Not at this moment but it should not be difficult to add this feature for the next version. By now, we normally use uncompressed gff3 files because they are relatively small, unless they include the complete genomic sequence.
Let me know if you have further questions about the annotation process or about other functionalities.
Jorge
If you would like to refer to this comment somewhere else in this project, copy and paste the following link:
Anonymous
Anonymous
-
2020-02-14
Hi
I am using the NGSEP that is currently in github, also following the tutorial.txt instructions and the functions Annotate(), and all the Stats functions are not being recognized by NGSEP. Is there some updates that i need to know about? thanks
If you would like to refer to this comment somewhere else in this project, copy and paste the following link:
Yes. We are about to make the first release of the major version 4. One of the major changes for this version is a large standarization of command and option names across all functionalities. With the exception of commands having as input multiple files of the same type (such as MergeVariants) all commands will receive their main input file using the -i option and have the -o option to specify the output file (or prefix or directory) and all other inputs will be received through options. The former command "Annotate" is now called "VCFAnnotate" and the former command "SummaryStats" is now called "VCFSummaryStats". If you build the new jar (NGSEPcore_4.0.0.jar), you can already run the program without commands to see the new names (including new functionalities) and you can run a command without parameters to see the new usage.

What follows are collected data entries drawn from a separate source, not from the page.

Definition putSpread (now currentPrice : JS.number)
    (shortOption longOption : OptionContract)
  : list CreditSpreadRecommendation :=
  if strike longOption <? strike shortOption then
    let creditReceived := bid shortOption - ask longOption in
    let maxLoss := (strike shortOption - strike longOption) - creditReceived in
    let maxProfit := creditReceived in
    if JS.gtb creditReceived 0.10 && JS.gtb (maxProfit / maxLoss) 0.2 then
      [ {| type := put;
           shortStrike := strike shortOption;
           longStrike := strike longOption;
           expirationDate :=
             split_T_0 (Date_toISOString
                          (JS.TimeClip (expiration shortOption * 1000)));
           creditReceived := creditReceived;
           maxProfit := maxProfit;
           maxLoss := maxLoss;
           breakeven := strike shortOption - creditReceived;
           probOfProfit :=
             calculateProbOfProfit currentPrice (strike shortOption)
               creditReceived put;
           riskRewardRatio := maxProfit / maxLoss;
           daysToExpiration :=
             getDaysToExpiration now (expiration shortOption) |} ]
    else []
  else [].

Definition pairing (clock : Clock) (options : list OptionContract)
    (currentPrice targetDTE : JS.number) : list CreditSpreadRecommendation :=
  let targetOptions := targetOptions (atFilter clock) options targetDTE in
  forAdjacent (fun i => callSpread (atCallLoop clock i) currentPrice) 0
    (callOptions currentPrice targetOptions)
  ++ forAdjacent (fun i => putSpread (atPutLoop clock i) currentPrice) 0
       (putOptions currentPrice targetOptions).

Definition byRiskReward (a b : CreditSpreadRecommendation) : JS.number :=
  riskRewardRatio b - riskRewardRatio a.

Definition findCreditSpreads (clock : Clock)
    (options : list OptionContract) (currentPrice targetDTE : JS.number)
  : list CreditSpreadRecommendation :=
  JS.slice0 10
    (JS.Array_sort byRiskReward
       (pairing clock options currentPrice targetDTE)).

(** The price lookup of this route sits in the handler's own [try]: a
    lookup that throws sends the handler to its [catch].  [None] below is
    that throw. *)
Definition currentPriceOf (priceData : Lookup (option string))
  : option JS.number :=
  match priceData with
  | Throws => None
  | Json None => Some 250
  | Json (Some price) =>
      if String.eqb price "" then Some 250 else Some (parseFloat price)
  end.

(** The [GET] handler, with the readings of the clock as in the
    multi-provider route. *)
Definition GET (clock : Clock) (priceData : Lookup (option string))
    (chain : Lookup OptionsData)
    (cache : gmap string (SimpleCache.entry ResponseData))
  : Response * gmap string (SimpleCache.entry ResponseData) :=
  match SimpleCache.get cacheKey (atLookup clock) cache with
  | (Some cachedData, cache) =>
      ({| success := true; data := cachedData; cached := Some true |}, cache)
  | (None, cache) =>
      match currentPriceOf priceData with
      | None => (mockResponse clock, cache)
      | Some currentPrice =>
          match allOptions chain with
          | Some allOptions =>
              let recommendations :=
                findCreditSpreads clock allOptions currentPrice 7 in
              let responseData :=
                {| currentPrice := currentPrice;
                   lastUpdate := Date_toISOString (atLastUpdate clock);
                   recommendations := recommendations |} in
              ({| success := true; data := responseData; cached := None |},
               SimpleCache.set cacheKey responseData 30 (atStore clock) cache)
          | None => (mockResponse clock, cache)
          end
      end
  end.

End WithPlatform.
End Basic.

(** ** The broadcast hub, [WebSocketManager] of [src/unnamed/part_006]

    The manager runs in one thread; each method and each timer or response
    handler runs to completion.  The model gives every handler as a function
    from the manager's state to its next state and the effects it performs,
    in order.  A subscriber is known by the identity of its function object,
    a number here; what it does when called is given by [run], which returns
    the observer's world and tells whether the call threw.  Subscribers do
    not call back into the manager.  [connect] does not fail here, the
    runtime having a [WebSocket]; what it does where it fails is given
    apart, in [Reconnection] below. *)

Module WebSocketManager.

Inductive DataType := price | options | news.

Definition DataType_eqb (a b : DataType) : bool :=
  match a, b with
  | price, price | options, options | news, news => true
  | _, _ => false
  end.

Abbreviation SubscriptionCallback := nat.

We are currently finishing documentation tasks and, unfortunately, the training materials were not yet up to date with the latest changes. I just pushed to github the new version of the training materials, so people cloning the repository can already see how things will operate from now on. We will run a full testing round to make sure that all functionalities work as expected in the new version. In the mean time, feel free to run the github version and let us know if you find any further issue (that would actually help a lot).
The good news related to the start of this post is that in the new version both fasta reference genomes and annotation gff files can gz compressed.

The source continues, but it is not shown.